BannerFans.com

17 junho 2005

Visite meu blog atual!



PALÁCIO DO PLANALTO - Independentemente do que rola na política, a obra arquitetônica continua linda e monumental...



MEU AMIGO TÁ NA GLOBO

Sou leitor do Mário Prata. Sou também seu admirador e quase conterrâneo. Por isso, às vezes permito-me considerá-lo amigo. Ele nasceu em Uberaba mas passou a juventude na minha cidade (interior de São Paulo), onde começou a carreira de jornalista. Foi no mesmo jornal onde eu trabalhei tempos depois. Ele também passou pela Folha de S. Paulo, por onde passei tempos depois. Além disso, em algumas coisas que ele escreveu eu vejo parte das minhas origens, como a novela Estúpido Cupido (sorry, faz tempo, hein !!), inspirada na vida social dos anos 50 na minha cidadezinha...

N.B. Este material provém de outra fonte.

(** * plan/optimizer.go: the optimizer entry point, statement preparation
      and the optimizer error table

    A shallow embedding of [Optimize], [PrepareStmt], the optimizer error
    codes and the package [init] of [plan/optimizer.go].

    [Optimize] and [PrepareStmt] only orchestrate: every pass they drive
    ([InferType], [logicOptimize], the plan builder, [PredicatePushDown],
    [PruneColumnsAndResolveIndices], [convert2PhysicalPlan], [PushLimit],
    [Refine], [Preprocess], [Validate], ...) lives in other files of the
    package.  Those passes are therefore taken as the fields of one
    interface, [Collaborators]; each is a function on an abstract [World]
    (the statement tree, the plan nodes and everything else the passes
    mutate in place).  What the orchestration itself does is made
    observable in two ways:

    - every call to a collaborator is logged, with its arguments and the
      error it returned, in the list of [Event]s of the run;
    - every allocation the orchestration performs ([make], [new], [&T{}])
      takes the next free address of an allocation log. *)

From Stdlib Require Import List Bool ZArith Lia String Sorted.
From stdpp Require Import base gmap.
Import ListNotations.

Set Implicit Arguments.

(** ** Allocation *)

(** An address handed out by [make], [new] or a composite literal [&T{}]. *)
Definition Loc := nat.

(** What was allocated at an address, by the expression that allocated it. *)
Inductive AllocKind :=
| KColMapper      (* make of the map from ast.ColumnNameExpr pointers to int *)
| KIdAllocator    (* new(idAllocator) *)
| KPlanBuilder.   (* &planBuilder{...} *)

Section Optimizer.

(** ** The types the file imports or takes from the rest of the package *)

Variables
  (Ctx             (* context.Context *)
   Node            (* ast.Node *)
   SubQueryBuilder
   InfoSchema      (* infoschema.InfoSchema *)
   Plan LogicalPlan PhysicalPlan
   Schema          (* expression.Schema, the result of GetSchema *)
   Expression      (* the predicates handed to PredicatePushDown *)
   requiredProperty
   Limit
   Error           (* a non-nil Go error *)
   World : Type).

(** [*physicalPlanInfo], the second result of [convert2PhysicalPlan]; the
    entry point reads its field [p] only. *)
Record physicalPlanInfo := { info_p : PhysicalPlan }.

(** [planBuilder] as the composite literal of [Optimize] fills it; the
    fields it leaves at their zero value ([err] among them) are not
    stored here: [build] reports [builder.err] as its second result. *)
Record planBuilder := {
  pb_sb     : SubQueryBuilder;
  pb_ctx    : Ctx;
  pb_is     : InfoSchema;
  colMapper : Loc;
  allocator : Loc
}.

Bem, lendo seu último artigo no jornal Estadão, fiquei sabendo que ele se afastaria, para dedicar-se a uma nova missão na Globo. Escrever outra novela? Seja lá o que for, será coisa boa, divertida, inteligente e bem bolada...

Reproduzo, a seguir, trechos do artigo em que ele se despede dos leitores de sua coluna no Estadão:


(By Mário Prata) Há seis meses, iludido por uma púrputa estráica, me despedi de vocês afirmando que iria escrever uma novela e ficaria seis meses longe daqui.
Felizmente, para nós todos, deu no que deu e eu fiquei aqui.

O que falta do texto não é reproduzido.